= Exercise data =

Definition mem_Nonce_Spend (now : Z) (n : string) (r : NonceRecord) (s : MemNonceStore) : res nonce_error unit * MemNonceStore :=
  match pm_map s !! n with
  | Some _ => (Err ErrNonceUnknown, s)
  | None => (Ok tt, pm_set n r (pm_prune now n_ExpiresAt s))
  end.

#[export] Instance MemNonceStore_store : NonceStore MemNonceStore :=
  {| Nonce_Issue := mem_Nonce_Issue; Nonce_Consume := mem_Nonce_Consume; Nonce_Spend := mem_Nonce_Spend |}.

#[export] Instance MemNonceStore_laws : NonceStoreLaws MemNonceStore.
Proof.
  refine {| nonces := pm_map |}.
  - intros now n r s; cbn; split_and!.
    + right; apply insert_mono, pm_prune_sub.
    + intros _; by rewrite lookup_insert_eq.
    + intros k o Hk Ho Hn; rewrite lookup_insert_ne by done; by apply pm_prune_keeps.
  - intros n owner s; cbn; unfold mem_Nonce_Consume; destruct (pm_map s !! n) as [r|] eqn:E; [|done].
    destruct (String.eqb_spec (n_Owner r) owner); cbn [negb]; [|done]; split_and!; cbn.
    + apply delete_subseteq.
    + by intros r' [= <-].
    + intros k o Hk Ho; by rewrite lookup_delete_ne.
  - intros now n r s; cbn; unfold mem_Nonce_Spend; destruct (pm_map s !! n) as [o|] eqn:E; [split_and!; [by left|done|done]|].
    split_and!; cbn.
    + right; split; [done|]; apply insert_mono, pm_prune_sub.
    + intros _; by rewrite lookup_insert_eq.
    + intros k o Ho Hn; rewrite lookup_insert_ne by (by intros <-; rewrite E in Ho); by apply pm_prune_keeps.
Defined.

(** Codes, with the wrong attempts at each. *)

Record MemPreAuthorizedCodeStore : Type := { c_issued : pruned_map PreAuthorizedCodeRecord; c_attempts : gmap string Z }.

Definition attempts_of (k : string) (s : MemPreAuthorizedCodeStore) : Z := default 0 (c_attempts s !! k).

Definition drop_code (k : string) (s : MemPreAuthorizedCodeStore) : MemPreAuthorizedCodeStore :=
  {| c_issued := pm_delete k (c_issued s); c_attempts := delete k (c_attempts s) |}.

Definition mem_Code_Issue (now : Z) (k : string) (r : PreAuthorizedCodeRecord) (s : MemPreAuthorizedCodeStore)
    : res code_error unit * MemPreAuthorizedCodeStore :=
  let s := if due (pm_at (c_issued s)) (Z.of_nat (size (pm_map (c_issued s)))) then
      let m := pm_prune now c_ExpiresAt (c_issued s) in {| c_issued := m; c_attempts := filter (fun '(c, _) => is_Some (pm_map m !! c)) (c_attempts s) |}
    else s in
  (Ok tt, {| c_issued := pm_set k r (c_issued s); c_attempts := c_attempts s |}).

Definition mem_Code_Consume {X : Type} (k want : string) (maxAttempts : Z) (accept : PreAuthorizedCodeRecord -> bool * X)
    (s : MemPreAuthorizedCodeStore) : (res code_error PreAuthorizedCodeRecord * Z * option (bool * X)) * MemPreAuthorizedCodeStore :=
  match pm_map (c_issued s) !! k with
  | None => ((Err ErrPreAuthorizedCodeUnknown, 0, None), s)
  | Some record =>
      let asked := negb (String.eqb (TxCodeHash record) "") in
      if negb asked && negb (String.eqb want "") then ((Err ErrTxCodeUnexpected, 0, None), s)
      else if asked && String.eqb want "" && attempts_left maxAttempts (attempts_of k s) then ((Err ErrTxCodeRequired, 0, None), s)
      else if asked && negb (attempts_left maxAttempts (attempts_of k s)) then ((Err ErrTooManyTxCodeAttempts, 0, None), drop_code k s)
      else if asked && negb (String.eqb want (TxCodeHash record)) then
        let attempts := attempts_of k s + 1 in
        let s := {| c_issued := c_issued s; c_attempts := <[k := attempts]> (c_attempts s) |} in
        ((Err ErrWrongTxCode, attempts, None), if spent_attempt maxAttempts attempts then drop_code k s else s)
      else
        let '(ok, x) := accept record in
        if ok then ((Ok record, 0, Some (true, x)), drop_code k s) else ((Err CodeRefused, 0, Some (false, x)), s)
  end.

Definition mem_Code_Invalidate (k : string) (s : MemPreAuthorizedCodeStore) : res code_error unit * MemPreAuthorizedCodeStore :=
  (Ok tt, drop_code k s).

#[export] Instance MemPreAuthorizedCodeStore_store : PreAuthorizedCodeStore MemPreAuthorizedCodeStore :=
  {| Code_Issue := mem_Code_Issue; Code_Consume := @mem_Code_Consume; Code_Invalidate := mem_Code_Invalidate |}.

Definition mem_codes (s : MemPreAuthorizedCodeStore) : gmap string (PreAuthorizedCodeRecord * Z) :=
  map_imap (fun k r => Some (r, attempts_of k s)) (pm_map (c_issued s)).

Lemma mem_codes_lookup s k : mem_codes s !! k = (fun r => (r, attempts_of k s)) <$> pm_map (c_issued s) !! k.
Proof. unfold mem_codes; rewrite map_lookup_imap; by destruct (pm_map (c_issued s) !! k). Qed.

Lemma mem_codes_drop k s : mem_codes (drop_code k s) = delete k (mem_codes s).
Proof.
  apply map_eq; intros j; rewrite mem_codes_lookup; cbn; destruct (decide (k = j)) as [<-|Hk]; [by rewrite !lookup_delete_eq|].
  rewrite !lookup_delete_ne, mem_codes_lookup by done; unfold attempts_of; cbn; by rewrite lookup_delete_ne.
Qed.

Lemma mem_codes_attempt k s r a : pm_map (c_issued s) !! k = Some r ->
  mem_codes {| c_issued := c_issued s; c_attempts := <[k := a]> (c_attempts s) |} = <[k := (r, a)]> (mem_codes s).
Proof.
  intros Hr; apply map_eq; intros j; rewrite mem_codes_lookup; cbn; destruct (decide (k = j)) as [<-|Hk].
  - rewrite Hr, lookup_insert_eq; unfold attempts_of; cbn; by rewrite lookup_insert_eq.
  - rewrite lookup_insert_ne, mem_codes_lookup by done; unfold attempts_of; cbn; by rewrite lookup_insert_ne.
Qed.

(** No count of wrong attempts is below none. *)
Definition mem_codes_ok (s : MemPreAuthorizedCodeStore) : Prop := map_Forall (fun _ a => 0 <= a) (c_attempts s).

Lemma attempts_of_nonneg s k : mem_codes_ok s -> 0 <= attempts_of k s.
Proof. intros Hok; unfold attempts_of; destruct (c_attempts s !! k) eqn:E; cbn; [by apply (Hok k)|done]. Qed.

Lemma drop_code_ok k s : mem_codes_ok s -> mem_codes_ok (drop_code k s).
Proof. intros Hok i a Hi; cbn in Hi; apply lookup_delete_Some in Hi as [_ Hi]; by apply (Hok i). Qed.

Lemma mem_Code_Issue_ok now k r s : mem_codes_ok s -> mem_codes_ok (mem_Code_Issue now k r s).2.
Proof.
  intros Hok; unfold mem_Code_Issue; destruct (due _ _); intros i a; cbn [snd c_attempts]; [|by apply Hok].
  intros [Hi _]%map_lookup_filter_Some; by apply (Hok i).
Qed.

Lemma mem_Code_Consume_ok {X : Type} k want max (accept : PreAuthorizedCodeRecord -> bool * X) s :
  mem_codes_ok s -> mem_codes_ok (mem_Code_Consume k want max accept s).2.
Proof.
  intros Hok; unfold mem_Code_Consume; repeat case_match; cbn [snd]; simplify_eq; try done; try by apply drop_code_ok.
  all: try apply drop_code_ok; intros i a Hi; cbn in Hi; apply lookup_insert_Some in Hi as [[<- <-]|[_ Hi]]; [|by apply (Hok i)].
  all: pose proof (attempts_of_nonneg s k Hok); lia.
Qed.

Lemma mem_Code_Consume_law {X : Type} k want max (accept : PreAuthorizedCodeRecord -> bool * X) s :
  let '((x, n, said), s') := mem_Code_Consume k want max accept s in
  (mem_codes s' ⊆ mem_codes s \/ exists r a, mem_codes s !! k = Some (r, a) /\ mem_codes s' ⊆ <[k := (r, a + 1)]> (mem_codes s)) /\
  (forall r, x = Ok r -> exists a y, mem_codes s !! k = Some (r, a) /\ want = TxCodeHash r /\
    (TxCodeHash r <> EmptyString -> attempts_left max a = true) /\ accept r = (true, y) /\ said = Some (true, y) /\
    mem_codes s' ⊆ delete k (mem_codes s)) /\
  (x = Err CodeRefused -> exists r a y, mem_codes s !! k = Some (r, a) /\ accept r = (false, y) /\ said = Some (false, y) /\ mem_codes s' ⊆ mem_codes s) /\
  (x = Err ErrWrongTxCode -> exists r a, mem_codes s !! k = Some (r, a) /\ TxCodeHash r <> EmptyString /\ want <> TxCodeHash r /\
    attempts_left max a = true /\ n = a + 1 /\ mem_codes s' ⊆ <[k := (r, n)]> (mem_codes s) /\
    (spent_attempt max n = true -> mem_codes s' ⊆ delete k (mem_codes s))).
Proof.
  unfold mem_Code_Consume; destruct (pm_map (c_issued s) !! k) as [r|] eqn:Er; [|split_and!; [by left|done..]].
  assert (Hk : mem_codes s !! k = Some (r, attempts_of k s)) by (by rewrite mem_codes_lookup, Er).
  destruct (String.eqb_spec (TxCodeHash r) "") as [Hh|Hh]; cbn [negb andb].
  - destruct (String.eqb_spec want ""); cbn [negb]; [|split_and!; [by left|done..]].
    destruct (accept r) as [[|] y] eqn:Ea; split_and!; try done; try (by left); try (left; rewrite mem_codes_drop; apply delete_subseteq).
    + intros r' [= <-]; exists (attempts_of k s), y; split_and!; try done; [congruence|by rewrite mem_codes_drop].
    + intros _; by exists r, (attempts_of k s), y.
  - destruct (String.eqb_spec want "") as [->|Hw]; destruct (attempts_left max (attempts_of k s)) eqn:El; cbn [negb andb].
    + split_and!; [by left|done..].
    + split_and!; [left; rewrite mem_codes_drop; apply delete_subseteq|done..].
    + destruct (String.eqb_spec want (TxCodeHash r)) as [Hwant|Hwant]; cbn [negb].
      { destruct (accept r) as [[|] y] eqn:Ea; split_and!; try done; try (by left); try (left; rewrite mem_codes_drop; apply delete_subseteq).
        - intros r' [= <-]; exists (attempts_of k s), y; split_and!; try done; by rewrite mem_codes_drop.
        - intros _; by exists r, (attempts_of k s), y. }
      { set (s1 := {| c_issued := c_issued s; c_attempts := _ |}); assert (Hs1 : mem_codes s1 = <[k := (r, attempts_of k s + 1)]> (mem_codes s)).
        { by apply mem_codes_attempt. }
        split_and!; try done.
        - right; exists r, (attempts_of k s); split; [done|]; destruct (spent_attempt _ _); [|by rewrite Hs1].
          rewrite mem_codes_drop, Hs1; apply delete_subseteq.
        - intros _; exists r, (attempts_of k s); split_and!; try done.
          + destruct (spent_attempt _ _); [|by rewrite Hs1]; rewrite mem_codes_drop, Hs1; apply delete_subseteq.
          + intros ->; by rewrite mem_codes_drop, Hs1, delete_insert_eq. }
    + split_and!; [left; rewrite mem_codes_drop; apply delete_subseteq|done..].
Qed.

#[export] Instance MemPreAuthorizedCodeStore_laws : PreAuthorizedCodeStoreLaws MemPreAuthorizedCodeStore.
Proof.
  refine {| codes := mem_codes; codes_ok := mem_codes_ok |}.
  - intros s k r a Hok; rewrite mem_codes_lookup; destruct (pm_map (c_issued s) !! k); cbn; [|done]; intros [= _ <-]; by apply attempts_of_nonneg.
  - intros now k r s Hok; split; [by apply (mem_Code_Issue_ok now k r s)|]; right; set (s1 := if due _ _ then _ else _).
    exists (attempts_of k s1); apply map_subseteq_spec; intros j [o a]; rewrite mem_codes_lookup; cbn; destruct (decide (k = j)) as [<-|Hk].
    + by rewrite !lookup_insert_eq.
    + rewrite !lookup_insert_ne, mem_codes_lookup by done; unfold s1, attempts_of; destruct (due _ _); cbn [c_issued c_attempts]; [|done].
      destruct (pm_map (pm_prune _ _ _) !! j) as [o'|] eqn:E; cbn; [|done]; intros [= -> <-].
      pose proof (lookup_weaken _ _ _ _ E (pm_prune_sub _ _ _)) as E'; rewrite E'; cbn; do 2 f_equal.
      destruct (c_attempts s !! j) as [n|] eqn:En; [by rewrite (map_lookup_filter_Some_2 _ _ _ n En)|].
      rewrite map_lookup_filter_None_2; [done|by left].
  - intros X k want max accept s Hok; pose proof (mem_Code_Consume_ok k want max accept s Hok); pose proof (mem_Code_Consume_law k want max accept s).
    cbn; by destruct (mem_Code_Consume k want max accept s) as [[[x n] said] s'].
  - intros k s Hok; cbn; split; [by apply drop_code_ok|rewrite mem_codes_drop; apply delete_subseteq].
Defined.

= Your task =
Could you restate word for word the lines above from the one containing "#[export] Instance MemPreAuthorizedCodeStore_store" through the one containing "map_imap (fun k", both included, and nothing else?

= Response below =
#[export] Instance MemPreAuthorizedCodeStore_store : PreAuthorizedCodeStore MemPreAuthorizedCodeStore :=
  {| Code_Issue := mem_Code_Issue; Code_Consume := @mem_Code_Consume; Code_Invalidate := mem_Code_Invalidate |}.

Definition mem_codes (s : MemPreAuthorizedCodeStore) : gmap string (PreAuthorizedCodeRecord * Z) :=
  map_imap (fun k r => Some (r, attempts_of k s)) (pm_map (c_issued s)).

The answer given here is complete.